Issu d’une famille d’enseignants, brillant élève de khâgne, au Lycée Fénelon en 1969, Jean-Clément Texier était destiné à devenir professeur, mais son obsession des journaux et des livres l’a poussé à plonger dans le grand bain de l’action sans se concentrer sur les haies des concours qu’il manqua donc. Néanmoins, dans son ADN, il y avait le devoir d’enseigner.

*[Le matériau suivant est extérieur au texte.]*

(** ** The prefix of a fork *)
Definition completedForkBoundary (history : list HistoryFact) (index : nat) (activeRunID : string) : bool :=
  match history !! index with
  | None => false
  | Some fact =>
    let is_last := Nat.eqb index (length history - 1) in
    if is_last && ID_Valid activeRunID && String.eqb (hf_RunID fact) activeRunID then false
    else if ID_Valid (hf_StepID fact) then is_last || negb (String.eqb (step_at history (S index)) (hf_StepID fact))
    else match hf_Run fact with Some r => negb (bool_decide (rf_Kind r = RunStarted)) | None => false end
  end.

(** The four sets of [validateForkProtocol]. *)
Record protocol := Protocol { pr_calls : gset string; pr_results : gset string; pr_attempts : gset string; pr_terminals : gset string }.
Definition collect_protocol (p : protocol) (f : HistoryFact) : protocol :=
  let p := match hf_ToolCall f with
    | Some c => Protocol ({[ call_ID c ]} ∪ pr_calls p) (pr_results p) (pr_attempts p) (pr_terminals p) | None => p end in
  let p := match hf_ToolResult f with
    | Some r => Protocol (pr_calls p) ({[ res_CallID r ]} ∪ pr_results p) (pr_attempts p) (pr_terminals p) | None => p end in
  match hf_ModelAttempt f with
  | Some a =>
    if bool_decide (ma_Kind a = AttemptStarted)
    then Protocol (pr_calls p) (pr_results p) ({[ ma_AttemptID a ]} ∪ pr_attempts p) (pr_terminals p)
    else Protocol (pr_calls p) (pr_results p) (pr_attempts p) ({[ ma_AttemptID a ]} ∪ pr_terminals p)
  | None => p
  end.

(** Go walks the maps in any order, so which unpaired identity is reported is
    not determined: the error names the kind only. *)
Definition validateForkProtocol (history : list HistoryFact) : result unit :=
  let p := foldl collect_protocol (Protocol ∅ ∅ ∅ ∅) history in
  reject_if (negb (bool_decide (pr_calls p ⊆ pr_results p))) (ErrNew "fork cutoff leaves tool call unpaired") ;;
  reject_if (negb (bool_decide (pr_attempts p ⊆ pr_terminals p))) (ErrNew "fork cutoff leaves model attempt unterminated").

Definition fork_error (message : string) : error := invalid "session.manager.fork" (plain message).

(** The index of the first fact with this sequence. *)
Definition fact_index (history : list HistoryFact) (sequence : Z) : option nat :=
  fst <$> list_find (fun f => hf_Sequence f = sequence) history.

Definition selectForkHistory (history : list HistoryFact) (activeRunID : string) (mode : ForkMode) (requested : Z)
    : result (Z * list HistoryFact) :=
  if bool_decide (mode = ForkHistoryPrefix) && Z.eqb requested 0 then Ok (0%Z, [])
  else match last history with
  | None => if bool_decide (mode = ForkFullHistory) then Ok (0%Z, []) else Err (fork_error "fork cutoff does not exist")
  | Some latest =>
    let cutoff := if bool_decide (mode = ForkFullHistory) then hf_Sequence latest else requested in
    match fact_index history cutoff with
    | None => Err (fork_error "fork cutoff does not exist")
    | Some stop =>
      reject_if (bool_decide (mode = ForkHistoryPrefix) && negb (completedForkBoundary history stop activeRunID))
        (fork_error "fork cutoff is not a completed Step boundary") ;;
      let selected := take (S stop) history in
      map_err (fun e => invalid "session.manager.fork" (error_text e)) (validateForkProtocol selected) ;;
      Ok (cutoff, selected)
    end
  end.

(** ** Sessions: what the manager hands out *)
Record memorySession := MkMemorySession { ms_id : string; ms_revision : Z }.
Definition newMemorySession (s : Snapshot) : memorySession := MkMemorySession (sess_ID (sn_Session s)) (u64 (sn_Revision s)).

(** A call that allocates identities returns the manager and the store. *)
Section Manager.
Context {E S : Type} {I : SessionStore E S}.

Definition outcome (A : Type) : Type := Manager * S * result A.
Definition attempt_ {A B} (m : Manager) (st : S) (r : result A) (k : A -> outcome B) : outcome B :=
  match r with Ok a => k a | Err e => (m, st, Err e) | Panic msg => (m, st, Panic msg) end.

Definition View (e : E) (st : S) (s : memorySession) : S * memorySession * result Snapshot :=
  let '(st, out) := store_Load e st (ms_id s) in
  match out with
  | Ok snapshot => (st, MkMemorySession (ms_id s) (u64 (sn_Revision snapshot)), Ok snapshot)
  | out => (st, s, out)
  end.

(** [m.store.Create] and [newMemorySession] on what it returns. *)
Definition create_session (e : E) (m : Manager) (st : S) (n : NewSession) : outcome memorySession :=
  let '(st, out) := store_Create e st n in
  (m, st, newMemorySession <$> out).

Definition Manager_Create (e : E) (m : Manager) (st : S) (request : CreateRequest) : outcome memorySession :=
  attempt_ m st (map_err (fun e => invalid "session.manager.create" (error_text e))
    (validateScope (crq_AgentID request) (crq_WorkspaceID request))) (fun _ =>
  attempt_ m st (chooseConfig (crq_ModelConfig request) (mg_defaultConfig m)) (fun config =>
  let '(m, id) := nextID m "session" in
  create_session e m st
    (MkNewSession (MkSession id (crq_AgentID request) (crq_WorkspaceID request) "" 0 0) [] no_context [] [] config RunIdle "" None))).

Bénéficiant de l’ouverture de l’Université aux professionnels, post mai 68, il s’engage à fond pour transmettre son expérience des médias tous azimuts : à l’EFAP de Denis Huisman comme au Celsa de Charles-Pierre Guillebeau, à l’Université de Paris XIII, à l’Institut d’Études Politiques de Rennes, à Audiencia, l’École de Commerce de Nantes, à l’Institut Catholique de Paris.
Il porte sur les fonts baptismaux l’Académie du Journalisme et des Médias de l’Université de Neuchâtel. Il préside enfin l’École de Journalisme et de Communication de l’Université d’Aix Marseille, l’un des établissements reconnus par la profession pour labéliser la formation des rédacteurs et rédactrices de demain. En se démultipliant de la sorte, il a le sentiment de faire participer de nouvelles générations à son action qui doit demeurer plus ou moins confidentielle et il retrouve la liberté de parole publique dont le privent ses obligations de conseil. De même demeure-t-il fidèle aux journalistes médias quand ils viennent le questionner pour des remises en perspectives, des dates, des chiffres et surtout des arrière-pensées hors des artificiels éléments de langage.
Ses vastes et vivants réseaux Jean-Clément Texier ne les garde pas pour lui, il les met au service de tous ses contacts. À travers le symposium « La presse au futur » comme grâce aux chapitres de la Confrérie de Gutenberg, constamment, ce fervent pratiquant du noeud papillon favorise l’échange d’expériences et la confrontation des stratégies. On ne compte plus le nombre de séminaires ou voyages qu’il a organisé en France et à l’étranger où son entregent a poussé des éditeurs à se livrer off en toute confiance captant alors de précieuses informations. Se voulant œcuménique, il facilite les interactions entre tous les intervenants du secteur.
Il fait siens les mots de Pierre Nora : « Cette vie n’a pas été le choix d’un parcours, le déploiement d’un projet, mais une succession de blocs, faits d’expériences hétérogènes », toutefois toutes communiant dans une unique passion, celle de la presse et du livre.